**REQUIREMENT:** From the records below, transcribe only the lines running from the one with "err, MkEnv (redis env') s')" through the one with "Definition GetNodePublicKey (c". Keep both of those end lines.

(Dataset items)
· · ·

(* ===== verification/Server.v ===== *)
(** * The gRPC service of a node, and its listeners

    Models [internal/server/server.go] and the listeners of
    [internal/server/node.go]: every RPC of the Postbox service, and the life
    cycle of the listeners a controller starts and stops. RPCs work on the node's environment
    ([Env]: the Redis server of the cluster and the node's own store). *)
From Stdlib Require Import Ascii.
From S2P Require Import Prelude GoStrings Store MemStore Registry RelayQueue Relay Nodekey Webhook Smtp.
Local Open Scope Z_scope.

(** ** The RPCs *)
Module Server.

Inductive NodeMode : Set := ModeStandalone | ModeTemp | ModeOther (s : string).

#[export] Instance NodeMode_eq_dec : EqDecision NodeMode.
Proof. solve_decision. Defined.

(** [string(mode)], and the conversion [NodeMode(s)], which takes any string. *)
Definition mode_name (m : NodeMode) : string :=
  match m with ModeStandalone => "standalone" | ModeTemp => "temp" | ModeOther s => s end.

Definition node_mode (s : string) : NodeMode :=
  if bool_decide (s = "standalone") then ModeStandalone
  else if bool_decide (s = "temp") then ModeTemp else ModeOther s.

(** What the RPCs read of the [Controller]. *)
Record Controller := MkController {
  nodeID : string; mode : NodeMode; address : string;
  registry : Registry; nodePubKeyB64 : string }.

(** *** Messages of the service *)
Record NodeInfo := MkNodeInfo { NI_NodeId : string; NI_Address : string; NI_Mode : string }.
Record Response := MkResponse { Ok_ : bool; Message_ : text }.
Record RegisterUserRequest := MkRegisterUser {
  RU_Email : string; RU_PublicKey : string; RU_Metadata : gmap string string; RU_Type : string }.
Record UserProfile := MkProfile {
  UP_Email : string; UP_Type : string; UP_PublicKey : string; UP_Metadata : gmap string string; UP_NodeId : string }.
Record DomainInfo := MkDomainInfo { DI_Name : string; DI_NodeId : string; DI_IsDefault : bool }.
Record NodePublicKeyResponse := MkNodeKey { PK_PublicKey : string; PK_NodeId : string; PK_KeyId : string }.
Record StatusReport := MkStatus {
  SR_NodeId : string; SR_Mode : string; SR_DomainCount : Z; SR_UserCount : Z; SR_MailboxConnected : bool }.
(** Times are RFC 3339 strings in the message; empty is [None]. *)
Record DeliveryStatusResponse := MkDelivery {
  DS_MessageId : string; DS_RecipientId : string; DS_EndpointUrl : string; DS_Status : string;
  DS_Attempts : Z; DS_MaxAttempts : Z; DS_LastError : text;
  DS_NextRetryAt : option Time; DS_DeliveredAt : option Time }.

Definition userToProto (u : User) (nodeID : string) : UserProfile :=
  MkProfile (Email u) (UType u) (UPublicKeyB64 u) (Metadata u) nodeID.

Definition status_name (s : DeliveryStatus) : string :=
  match s with
  | DeliveryPending => "pending" | DeliveryDelivered => "delivered"
  | DeliveryFailed => "failed" | DeliveryDead => "dead"
  end.

Definition deliveryJobToProto (j : DeliveryJob) : DeliveryStatusResponse :=
  MkDelivery (MessageID j) (RecipientID j) (EndpointURL j) (status_name (Status j))
    (wrap32 (Attempts j)) (wrap32 (MaxAttempts j)) (LastError j)
    (if IsZero (NextRetryAt j) then None else Some (NextRetryAt j)) (DeliveredAt j).

Definition invalid {A} (msg : string) : result A := Err (EStatus InvalidArgument (Text msg [])).
Definition internal {A} (format : string) (err : error) : result A := Err (EStatus Internal (Text format [AErr err])).

Section Server.
Context {R S : Type} {SO : StoreOps S} {RO : RedisOps R} {RC : RouteCodec}.

(** *** Routing *)

Definition Discover (now : Time) (o : MapOrder) (c : Controller) (target : string) (env : Env R S) : result NodeInfo :=
  if bool_decide (target = "") then invalid "target is required"
  else match Lookup now o (registry c) target env with
  | Err err =>
      if errors_Is err ErrRegistryNotFound || errors_Is err ErrStoreNotFound then
        Err (EStatus NotFound (Text "no node for %q" [AStr target]))
      else internal "lookup: %v" err
  | Ok n =>
      let addr :=
        if bool_decide (n = nodeID c) then address c
        else match as_resolver (registry c) with
             | Some resolver => match ResolveNode now resolver n env with Ok a => a | Err _ => address c end
             | None => address c
             end in
      Ok (MkNodeInfo n addr (mode_name (mode c)))
  end.

Definition RegisterDomain (now : Time) (c : Controller) (name : string) (is_default : bool) (env : Env R S)
    : result Response * Env R S :=
  if bool_decide (name = "") then (invalid "name is required", env)
  else match GetDomain name (store env) with
  | Ok existing =>
      let msg := Text "domain %q already registered to node %s" [AStr name; AStr (NodeID existing)] in
      if negb (bool_decide (NodeID existing = nodeID c)) then (Err (EStatus AlreadyExists msg), env)
      else (Ok (MkResponse true msg), env)
  | Err err =>
      if errors_Is err ErrStoreNotFound then
        match Register now (registry c) (MkEntity EntityDomain name is_default "" ∅) env with
        | (Err err, env') => (internal "register domain: %v" err, env')
        | (Ok _, env') => (Ok (MkResponse true (Text "domain %q registered to node %s" [AStr name; AStr (nodeID c)])), env')
        end
      else (internal "check domain: %v" err, env)
  end.

Definition RemapDomain (c : Controller) (name target : string) (env : Env R S) : result Response * Env R S :=
  if bool_decide (name = "") then (invalid "domain is required", env)
  else if bool_decide (target = "") then (invalid "target_node_id is required", env)
  else match GetDomain name (store env) with
  | Err err => if errors_Is err ErrStoreNotFound
               then (Err (EStatus NotFound (Text "domain %q not found" [AStr name])), env)
               else (internal "get domain: %v" err, env)
  | Ok d =>
      match SaveDomain (MkDomain (Name d) target (IsDefault d)) (store env) with
      | (Err err, s') => (internal "save domain: %v" err, MkEnv (redis env) s')
      | (Ok _, s') => (Ok (MkResponse true (Text "domain %q remapped to %s" [AStr name; AStr target])),
                       MkEnv (redis env) s')
      end
  end.

Definition ListDomains (o : MapOrder) (env : Env R S) : result (list DomainInfo) :=
  match Store.ListDomains o (store env) with
  | Err err => internal "list domains: %v" err
  | Ok ds => Ok ((λ d, MkDomainInfo (Name d) (NodeID d) (IsDefault d)) <$> ds)
  end.

(** *** Users *)

Definition RegisterUser (now : Time) (c : Controller) (req : RegisterUserRequest) (env : Env R S)
    : result Response * Env R S :=
  let email := RU_Email req in
  if bool_decide (email = "") then (invalid "email is required", env)
  else match GetUser email (store env) with
  | Ok existing =>
      let u := MkUser (Email existing) (RU_Type req) (RU_PublicKey req) (RU_Metadata req) (CreatedAt existing) in
      match SaveUser now u (store env) with
      | (Err err, s') => (internal "update user: %v" err, MkEnv (redis env) s')
      | (Ok _, s') => (Ok (MkResponse true (Text "user %q updated (created %s)" [AStr email; AInt (CreatedAt existing)])),
                       MkEnv (redis env) s')
      end
  | Err err =>
      if errors_Is err ErrStoreNotFound then
        match Register now (registry c) (MkEntity EntityUser email false (RU_Type req) (RU_Metadata req)) env with
        | (Err err, env') => (internal "register user: %v" err, env')
        | (Ok _, env') =>
            let done := Ok (MkResponse true (Text "user %q registered to node %s" [AStr email; AStr (nodeID c)])) in
            if bool_decide (RU_PublicKey req = "") then (done, env')
            else
              let u := match GetUser email (store env') with Ok u => u | Err _ => zero_user end in
              match SaveUser now (MkUser (Email u) (UType u) (RU_PublicKey req) (Metadata u) (CreatedAt u)) (store env') with
              | (Err err, s') => (internal "save public key: %v" err, MkEnv (redis env') s')
              | (Ok _, s') => (done, MkEnv (redis env') s')
              end
        end
      else (internal "check user: %v" err, env)
  end.

Definition GetUser (c : Controller) (email : string) (env : Env R S) : result UserProfile :=
  if bool_decide (email = "") then invalid "email is required"
  else match Store.GetUser email (store env) with
  | Err err => if errors_Is err ErrStoreNotFound
               then Err (EStatus NotFound (Text "user %q not found" [AStr email]))
               else internal "get user: %v" err
  | Ok u => Ok (userToProto u (nodeID c))
  end.

Definition SearchUsers (o : MapOrder) (c : Controller) (filters : gmap string string) (env : Env R S)
    : result (list UserProfile) :=
  match Store.SearchUsers o filters (store env) with
  | Err err => internal "search users: %v" err
  | Ok us => Ok ((λ u, userToProto u (nodeID c)) <$> us)
  end.

Definition ListUsers (o : MapOrder) (c : Controller) (env : Env R S) : result (list UserProfile) :=
  match Store.ListUsers o (store env) with
  | Err err => internal "list users: %v" err
  | Ok us => Ok ((λ u, userToProto u (nodeID c)) <$> us)
  end.

(** *** Node and deliveries *)

Definition GetNodePublicKey (c : Controller) : result NodePublicKeyResponse :=
  Ok (MkNodeKey (nodePubKeyB64 c) (nodeID c) "v1").

Definition GetStatus (c : Controller) (connected : bool) (env : Env R S) : result StatusReport :=
  match CountDomains (store env) with
  | Err err => internal "count domains: %v" err
  | Ok nd => match CountUsers (store env) with
             | Err err => internal "count users: %v" err
             | Ok nu => Ok (MkStatus (nodeID c) (mode_name (mode c)) nd nu connected)
             end
  end.

Definition GetDeliveryStatus (msgID recipID : string) (env : Env R S) : result DeliveryStatusResponse :=
  if bool_decide (msgID = "") then invalid "message_id is required"
  else if bool_decide (recipID = "") then invalid "recipient_id is required"
  else match GetDeliveryJob msgID recipID (store env) with
  | Err err => if errors_Is err ErrStoreNotFound
               then Err (EStatus NotFound (Text "no delivery job for message %q recipient %q" [AStr msgID; AStr recipID]))
               else internal "get delivery job: %v" err
  | Ok job => Ok (deliveryJobToProto job)
  end.

Definition ListDeliveryFailures (o : MapOrder) (recipID : string) (env : Env R S) : result (list DeliveryStatusResponse) :=
  match ListDeliveryJobsByRecipient o recipID (Some DeliveryFailed) (store env) with
  | Err err => internal "list failed jobs: %v" err
  | Ok failed =>
      match ListDeliveryJobsByRecipient o recipID (Some DeliveryDead) (store env) with
      | Err err => internal "list dead jobs: %v" err
      | Ok dead => Ok (deliveryJobToProto <$> failed ++ dead)
      end
  end.

(** *** Properties of the RPCs *)

Context {SL : StoreLaws S} {RL : RedisLaws R}.

(** Users are filed under their email address. *)
Definition filed (email : string) (s : S) : Prop := ∀ u, Store.GetUser email s = Ok u → Email u = email.

Lemma SaveUser_profile now u s s' c (env' : Env R S) :
  SaveUser now u s = (Ok (), s') → storable (Metadata u) → store env' = s' → Email u ≠ "" →
  GetUser c (Email u) env' =
    Ok (MkProfile (Email u) (UType u) (UPublicKeyB64 u) (Metadata u) (nodeID c)).
Proof.
  intros Hs Hm He Hne. apply save_user_get in Hs as [created Hg]; [|done]. unfold GetUser.
  rewrite bool_decide_eq_false_2 by done. by rewrite He, Hg.
Qed.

· · ·

**COMPLETED EXERCISE:**
              | (Err err, s') => (internal "save public key: %v" err, MkEnv (redis env') s')
              | (Ok _, s') => (done, MkEnv (redis env') s')
              end
        end
      else (internal "check user: %v" err, env)
  end.

Definition GetUser (c : Controller) (email : string) (env : Env R S) : result UserProfile :=
  if bool_decide (email = "") then invalid "email is required"
  else match Store.GetUser email (store env) with
  | Err err => if errors_Is err ErrStoreNotFound
               then Err (EStatus NotFound (Text "user %q not found" [AStr email]))
               else internal "get user: %v" err
  | Ok u => Ok (userToProto u (nodeID c))
  end.

Definition SearchUsers (o : MapOrder) (c : Controller) (filters : gmap string string) (env : Env R S)
    : result (list UserProfile) :=
  match Store.SearchUsers o filters (store env) with
  | Err err => internal "search users: %v" err
  | Ok us => Ok ((λ u, userToProto u (nodeID c)) <$> us)
  end.

Definition ListUsers (o : MapOrder) (c : Controller) (env : Env R S) : result (list UserProfile) :=
  match Store.ListUsers o (store env) with
  | Err err => internal "list users: %v" err
  | Ok us => Ok ((λ u, userToProto u (nodeID c)) <$> us)
  end.

(** *** Node and deliveries *)

Definition GetNodePublicKey (c : Controller) : result NodePublicKeyResponse :=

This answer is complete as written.